I was excited because I knew it was, in that moment, the right place to be. I knew, professionally, that I could be useful. But there was also fear about what we were hearing about the situation. We had two days on the road to get to know each other as a team before we arrived at the Bashair Teaching Hospital in Khartoum.
When the conflict started in April, many hospital staff left. Volunteers stepped in to restart activities. There were also challenges with supplies. Plus, we were in the middle of a conflict, quite unpredictable.
Yet we received a beautiful welcome. Everybody was super happy to have us there. It wouldn’t be easy though. There were different feelings.
At the same time, we knew the needs. It’s as if something clicks in your head and you say to yourself, “Okay, we have water. Sometimes we will have electricity. So, let’s make it work.”
We arrived in Khartoum on May 8, 2023 and started operating at noon the following day. The first week was incredibly challenging.
There were no more than 10 patients being cared for in the hospital before we arrived. By the end of June, we had over 58 patients admitted on some days. This seemed like an impossible place to work and, working together with the volunteers, we made it possible. That is an amazing feeling.
There was a volunteer who helped as a translator in the operating theatre. She was a translator of English. She saw that we needed people so she just came to us and asked to join us. She didn’t have any background working in an operating theatre but she is just a great person.
So many people were coming and saying, “I don’t need money; I just want to be working alongside MSF for now because I know it’s needed for my community.” It was incredible.
After a while, the volunteers really started to trust us and see how we grew together. They started to help us to manage logistics for example. We had somebody that was always responsible for the oxygen. They were the ones that were actually managing and helping us to get connections within the community.
There can be a lot of challenges in working with wounded patients. It’s really difficult when you aren’t used to doing war surgery. When you are used to it, you know the potential risk for a patient if they are not treated immediately. Risks like infections or losing a limb or haemorrhage. You need to act quite quickly and it is complex. Experience and expertise make a big difference.
As the conflict continued and more people heard that this hospital was open and were able to reach us, we started to see more children and women.
We tried never to close the door to any emergency. But we had limitations. And every patient we operated on meant we needed capacity to provide post-surgery care. We extended the intensive care unit but it was challenging to find enough staff to run it properly.
Every time we heard explosions, we got ready for a mass casualty incident – a situation where many patients arrive at the same time. You never know if it will be 20 or 40 or 100 patients. The pressure got worse as some of the other hospitals in the city began to close.
One day, 127 patients arrived in a short time after a series of explosions. The volunteers sent messages to their networks saying that the Bashair Hospital needed people to help and people immediately started arriving to assist.
We were running two operating theatres, trying to manage the most complex cases in one and the ones that were a bit less complicated in the second theatre.

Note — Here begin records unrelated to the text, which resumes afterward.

(** * TTS webhook service: request dispatch, audio cache and access control

    A shallow embedding of [src/tts_service/main.py] (the Flask webhook with
    its three synthesis engines and its in-memory audio cache) and of
    [src/tts_service/rate_limiter.py] (sliding-window rate limiter, API-key
    validator, security middleware, text sanitiser), with the properties
    of the dispatch and caching layer stated and proved over it.

    Conventions of the embedding.
    - A Python [str] is a [string]; the character numbered [n] stands for
      the code point U+00[n].  Code points above U+00FF are outside the
      model.
    - A JSON scalar of the request body is a [jval]; a Python float is
      identified by its [repr].  JSON arrays and objects as field values
      are outside the model.
    - A reading of [time.time()] is a rational number of seconds, and
      the arithmetic on readings is exact.
    - Calls that leave the program (the file system, the clock, the speech
      libraries, the [espeak] subprocess, [pathlib], [datetime]) are fields
      of a [World] record; every theorem is stated for an arbitrary world.
    - Exceptions are values of [exn]; code that can raise lives in the
      monad [M], which threads the process state and a trace of the
      observable steps taken. *)

From Stdlib Require Import ZArith QArith Lqa List Sorted Ascii String Bool Lia.
From Stdlib Require Import DecimalString.
From stdpp Require Import gmap strings.
Import ListNotations.

Local Open Scope string_scope.
Local Open Scope Z_scope.

(** ** Python values *)

Module Py.

(** [str.isspace] on the code points of the model: the ASCII white space
    and separators U+001C..U+001F, NEL (U+0085) and NBSP (U+00A0). *)
Definition isspace (c : ascii) : bool :=
  let n := N_of_ascii c in
  ((9 <=? n) && (n <=? 13) || (28 <=? n) && (n <=? 32)
   || (n =? 133) || (n =? 160))%N.

Fixpoint lstrip (s : string) : string :=
  match s with
  | String c rest => if isspace c then lstrip rest else s
  | EmptyString => EmptyString
  end.

Definition rstrip (s : string) : string :=
  String.rev (lstrip (String.rev s)).

(** [s.strip()] *)
Definition strip (s : string) : string := rstrip (lstrip s).

(** The string is empty or consists of white space only. *)
Fixpoint blank (s : string) : bool :=
  match s with
  | EmptyString => true
  | String c rest => isspace c && blank rest
  end.

(** Truth value of a string: [bool(s)]. *)
Definition nonempty (s : string) : bool :=
  match s with EmptyString => false | String _ _ => true end.

(** [str(n)] for an [int]. *)
Definition str_of_int (z : Z) : string :=
  NilZero.string_of_int (Z.to_int z).

(** [s.replace(old, new)] for a one-character [old]. *)
Fixpoint replace_char (old : ascii) (new : string) (s : string) : string :=
  match s with
  | EmptyString => EmptyString
  | String c rest =>
      if Ascii.eqb c old then new ++ replace_char old new rest
      else String c (replace_char old new rest)
  end.

(** [len(s)] *)
Definition len (s : string) : Z := Z.of_nat (String.length s).

(** Exceptions: the class name and [str(e)]. *)
Record exn := Exn { exn_class : string; exn_str : string }.

End Py.

(** ** JSON scalars and [json.dumps] *)

Module Json.

Inductive jval :=
  | JNull
  | JBool (b : bool)
  | JInt (z : Z)
  | JFloat (repr : string)
  | JStr (s : string).

#[global] Instance jval_eq_dec : EqDecision jval.
Proof. solve_decision. Defined.

(** [type(v).__name__] *)
Definition type_name (v : jval) : string :=
  match v with
  | JNull => "NoneType" | JBool _ => "bool" | JInt _ => "int"
  | JFloat _ => "float" | JStr _ => "str"
  end.

(** [bool(v)]: [None], [False], [0], [0.0], [-0.0] and the empty string
    are false. *)
Definition truthy (v : jval) : bool :=
  match v with
  | JNull => false
  | JBool b => b
  | JInt z => negb (z =? 0)
  | JFloat r => negb (String.eqb r "0.0" || String.eqb r "-0.0")
  | JStr s => Py.nonempty s
  end.
Lemma build_supercell_guards Ls :
  diagonal prim_a
  ∧ build_supercell prim_atm prim_a Ls
    = inr ((λ row, zip_with fmul row
                     [of_int Ls.1.1; of_int Ls.1.2; of_int Ls.2]) <$> prim_a,
           b ← cells Ls; translated_atom prim_a b <$> prim_atm)
  ∨ ¬ diagonal prim_a
    ∧ build_supercell prim_atm prim_a Ls = inl Raised_AssertionError.
Proof.
  destruct (feqb (mat_at prim_a 0 1) f0) eqn:E01,
    (feqb (mat_at prim_a 0 2) f0) eqn:E02,
    (feqb (mat_at prim_a 1 0) f0) eqn:E10,
    (feqb (mat_at prim_a 1 2) f0) eqn:E12,
    (feqb (mat_at prim_a 2 0) f0) eqn:E20,
    (feqb (mat_at prim_a 2 1) f0) eqn:E21.
  1:{ left. split.
      - intros i j Hi Hj Hij.
        assert (Ci : i = 0 ∨ i = 1 ∨ i = 2) by lia.
        assert (Cj : j = 0 ∨ j = 1 ∨ j = 2) by lia.
        destruct Ci as [-> | [-> | ->]], Cj as [-> | [-> | ->]];
          (assumption || lia).
      - unfold build_supercell.
        rewrite !(entry_at prim_a Hcell) by lia. cbn [and_then].
        rewrite E01, E02, E10, E12, E20, E21. cbn [and_then assert_that].
        destruct Ls as [[l0 l1] l2].
        rewrite bool_decide_eq_true_2.
        2:{ destruct Hcell as [_ Hrows].
            eapply Forall_impl; [exact Hrows|]. cbn. intros; lia. }
        cbn [negb fst snd]. rewrite build_supercell_atoms. reflexivity. }
  all: right; split;
    [ intros Hd;
      repeat match goal with
             | E : feqb (mat_at prim_a ?i ?j) f0 = false |- _ =>
                 rewrite Hd in E by lia; discriminate
             end
    | unfold build_supercell;
      rewrite !(entry_at prim_a Hcell) by lia; cbn [and_then];
      rewrite ?E01, ?E02, ?E10, ?E12, ?E20, ?E21; reflexivity ].
Qed.

End BuildSupercellFacts.

(** [build_supercell] on a 3 x 3 array [prim_a] and positive counts [Ls]:
    it gets as far as [Cell.build] exactly when [prim_a] is diagonal, and
    raises AssertionError when it is not.  The
    lattice vectors it then sets have the diagonal of [prim_a] scaled by
    [Ls]; the atoms it sets are [prod(Ls)] copies of the atoms of the
    primitive cell, box after box in the order of the boxes: the atom [k]
    of the box [b] is at the index [ravel(Ls, b) * len(prim_atm) + k], with
    the symbol of the atom [k] and its position moved by [b] lattice
    vectors of the primitive cell. *)
Theorem build_supercell_spec {F Sym : Type} `{Numeric F} `{Comparison F}
    (prim_atm : list (atom (F:=F) (Sym:=Sym))) (prim_a : matrix F)
    l0 l1 l2 :
  has_shape 3 3 prim_a → 0 < l0 → 0 < l1 → 0 < l2 →
  let Ls := (l0, l1, l2) in
  ((∃ r, build_supercell prim_atm prim_a Ls = inr r) ↔ diagonal prim_a)
  ∧ (¬ diagonal prim_a →
     build_supercell prim_atm prim_a Ls = inl Raised_AssertionError)
  ∧ ∀ a atm,
      build_supercell prim_atm prim_a Ls = inr (a, atm) →
      has_shape 3 3 a
      ∧ mat_at a 0 0 = fmul (mat_at prim_a 0 0) (of_int l0)
      ∧ mat_at a 1 1 = fmul (mat_at prim_a 1 1) (of_int l1)
      ∧ mat_at a 2 2 = fmul (mat_at prim_a 2 2) (of_int l2)
      ∧ Z.of_nat (length atm) = np_prod Ls * Z.of_nat (length prim_atm)
      ∧ ∀ b k at_k,
          b ∈ cells Ls → prim_atm !! k = Some at_k →
          atm !! (Z.to_nat (ravel Ls b) * length prim_atm + k)%nat
          = Some (translated_atom prim_a b at_k).
Proof.
  intros Hcell Hl0 Hl1 Hl2 Ls.
  destruct (build_supercell_guards prim_a prim_atm Hcell Ls)
    as [[Hd Hr]|[Hnd Hr]]; rewrite Hr.
  2:{ split; [split; [intros [r [=]]|intros; contradiction]|].
      split; [reflexivity|]. intros a atm [=]. }
  split; [split; [intros _; exact Hd|intros _; by eexists]|].
  split; [intros Hnd; contradiction|].
  intros a atm E. apply (inj inr), pair_equal_spec in E as [<- <-].
  subst Ls. cbn [fst snd].
  assert (Hrow : ∀ i, 0 ≤ i < 3 →
            ∃ x y z, prim_a !! Z.to_nat i = Some [x; y; z]).
  { intros i Hi. destruct (has_shape_lookup _ _ _ _ Hcell Hi)
      as ([|x [|y [|z [|? ?]]]] & Hrow & Hlen); cbn in Hlen; try lia.
    by exists x, y, z. }
  split; [|split; [|split; [|split; [|split]]]].
  - destruct Hcell as [Hlen Hrows]. split; [by rewrite length_fmap|].
    apply Forall_fmap. eapply Forall_impl; [exact Hrows|].
    intros [|x [|y [|z [|? ?]]]]; cbn; intros; lia.
  - destruct (Hrow 0) as (x & y & z & E); [lia|].
    unfold mat_at, mat_get. rewrite decide_True by lia.
    rewrite list_lookup_fmap, E. reflexivity.
  - destruct (Hrow 1) as (x & y & z & E); [lia|].
    unfold mat_at, mat_get. rewrite decide_True by lia.
    rewrite list_lookup_fmap, E. reflexivity.
  - destruct (Hrow 2) as (x & y & z & E); [lia|].
    unfold mat_at, mat_get. rewrite decide_True by lia.
    rewrite list_lookup_fmap, E. reflexivity.
  - rewrite (length_bind_const _ _ (length prim_atm))
      by (intros; apply length_fmap).
    rewrite length_cells.
    2:{ intros E. assert (Hin : (0, 0, 0) ∈ cells (l0, l1, l2))
          by (apply elem_of_cells; cbn; lia).
        rewrite E in Hin. inversion Hin. }
    assert (0 ≤ np_prod (l0, l1, l2)) by (cbn; nia). nia.
  - intros b k at_k Hb Hk.
    rewrite (lookup_bind_const _ _ (length prim_atm))
      by ((intros; apply length_fmap) || (by eapply lookup_lt_Some)).
    rewrite cells_lookup_ravel by exact Hb. cbn.
    rewrite list_lookup_fmap, Hk. reflexivity.
Qed.

Lemma build_supercell_spec_witness :
  ((∃ r, build_supercell example_prim_atm example_cell_a (2, 1, 2) = inr r)
   ↔ diagonal example_cell_a)
  ∧ (¬ diagonal example_cell_a →
     build_supercell example_prim_atm example_cell_a (2, 1, 2)
     = inl Raised_AssertionError)
  ∧ ∀ a atm,
      build_supercell example_prim_atm example_cell_a (2, 1, 2)
      = inr (a, atm) →
      has_shape 3 3 a
      ∧ mat_at a 0 0 = fmul (mat_at example_cell_a 0 0) (of_int 2)
      ∧ mat_at a 1 1 = fmul (mat_at example_cell_a 1 1) (of_int 1)
      ∧ mat_at a 2 2 = fmul (mat_at example_cell_a 2 2) (of_int 2)
      ∧ Z.of_nat (length atm)
        = np_prod (2, 1, 2) * Z.of_nat (length example_prim_atm)
      ∧ ∀ b k at_k,
          b ∈ cells (2, 1, 2) → example_prim_atm !! k = Some at_k →
          atm !! (Z.to_nat (ravel (2, 1, 2)%Z b) * length example_prim_atm
                  + k)%nat
          = Some (translated_atom example_cell_a b at_k).
Proof.
  apply (build_supercell_spec example_prim_atm example_cell_a 2 1 2);
    try lia.
  split; [reflexivity|repeat constructor].
Defined.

That day, we ran the operating theatre until four or five in the morning.
In a case like this, all scheduled operations for the day have to be postponed. That has a domino effect. It can be a week before you can get back to your normal activity.
Depending on the kind of wound, some patients also need multiple surgeries and many days to recover. Some may need longer treatment – weeks or sometimes months. Sometimes we managed to provide them with crutches or ambulatory walking aids for patients. We tried to teach them how to walk with the crutches, so that they could go home and come back for treatments.
Surgery can change people’s lives. Amputation is one of the common surgeries we did. Patients might come in with a right leg and come back after surgery without the right leg.
In an ideal world, we would be able to link patients with mental health support, physiotherapy and other resources to support their rehabilitation. While I was in Khartoum, it was not yet possible. This is what I wish most for this project.
I have worked a lot in war zones. My assignment in Sudan has been unique, even compared to working in Iraq, in Mosul in 2017. The contexts were similar but in Iraq we didn’t face the same challenges and there were a lot more staff.
This has probably been my most challenging assignment. But it was also special how the team worked through all the challenges together. You could feel that we were all working for one reason and that was to save lives. That we’ve done all of that together, for me, was absolutely fantastic.
Jessica Comi is an operating theatre nurse who has worked with MSF is various contexts. Recently, she spent two months as part of MSF’s surgery project in Khartoum, Sudan, where MSF is working in several major hospitals.